(WHAT YOU SHOULD DO) Search each line below for "nothing", then return the lines where it appears.

Collected data:
=== Begin Enclosure ===

(** The well-foundedness the termination of the purge asks for is needed:
    on a store in which a completed workflow recorded a child under its own
    instance id, the recursive purge calls itself on the same unchanged state for
    ever, because an instance is deleted only after its children. *)
Theorem purge_self_child_diverges fuel st iid force state r :
  be_GetWorkflowRuntimeState st iid = inl state ->
  IsCompleted state = true ->
  childRouters state = {[iid := r]} -> isRemoteRouter r = false ->
  purgeWorkflowState fuel st iid None true force = None.
Proof.
  intros Hl Hc Hch Hr. induction fuel as [|fuel IH]; [done |]. cbn. rewrite Hl, Hc.
  assert ((length (NewEvents state) + length (OldEvents state) =? 0) = false)%nat as ->.
  { apply Nat.eqb_neq. intros [H1%nil_length_inv H2%nil_length_inv]%Nat.eq_add_0.
    rewrite (childRouters_gone state (conj H1 H2)) in Hch.
    assert ((∅ : gmap string (option TaskRouter)) !! iid = Some r) as Hbad
      by (rewrite Hch; apply lookup_singleton_eq).
    by rewrite lookup_empty in Hbad. }
  rewrite andb_false_r.
  assert (getChildWorkflowInstances (OldEvents state) (NewEvents state) = [(iid, r)]) as ->.
  { apply Permutation_singleton_r. unfold getChildWorkflowInstances.
    fold (childRouters state). rewrite mapRange_perm, Hch. by rewrite map_to_list_singleton. }
  cbn. by rewrite Hr, IH.
Qed.
End PurgeLemmas.

(** Cascading termination addresses every child once: a recursive terminate
    appends one terminate message per distinct child id of the log, with the
    router recorded for that child and the terminate's reason, and nothing else;
    a non-recursive one appends nothing. *)
Theorem cascade_targets_each_child `{MapRange} s w et :
  let s' := (appendCascadeTerminateMessages s w et).1 in
  exists ms, s' = set_PendingMessages (PendingMessages s ++ ms) s /\
    (et_Recurse et = false -> ms = []) /\
    (et_Recurse et = true ->
      NoDup (map msg_TargetInstanceId ms) /\
      (forall id, id ∈ map msg_TargetInstanceId ms <-> id ∈ childIds (history s)) /\
      Forall (fun m => childRouters s !! msg_TargetInstanceId m = Some (Router (msg_HistoryEvent m)) /\
        GetExecutionTerminated (msg_HistoryEvent m) =
          Some (mkExecutionTerminatedEvent (et_Input et) true)) ms).
Proof.
  cbv zeta. unfold appendCascadeTerminateMessages. destruct (et_Recurse et) eqn:Hr; cbn [negb].
  - destruct (cascadeLoop_spec et (getChildWorkflowInstances (OldEvents s) (NewEvents s)) s w)
      as (ms & -> & Hm & HF).
    assert (map msg_TargetInstanceId ms
      = (getChildWorkflowInstances (OldEvents s) (NewEvents s)).*1) as Ht.
    { rewrite <- Hm. clear. induction ms; cbn; congruence. }
    exists ms. split_and!; [done | done |]. intros _. rewrite Ht. split_and!.
    + apply getChildWorkflowInstances_NoDup.
    + apply getChildWorkflowInstances_ids.
    + rewrite Hr in HF. apply Forall_forall. intros m Hin. split; [| by eapply Forall_forall in HF].
      unfold childRouters. apply elem_of_map_to_list. rewrite <- mapRange_perm.
      fold (getChildWorkflowInstances (OldEvents s) (NewEvents s)). rewrite <- Hm.
      by apply (list_elem_of_fmap_2
        (fun m => (msg_TargetInstanceId m, Router (msg_HistoryEvent m)))).
  - exists []. rewrite app_nil_r. split_and!; [by destruct s | done | done].
Qed.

=== End Enclosure ===

(YOUR SOLUTION)
    router recorded for that child and the terminate's reason, and nothing else;
    a non-recursive one appends nothing. *)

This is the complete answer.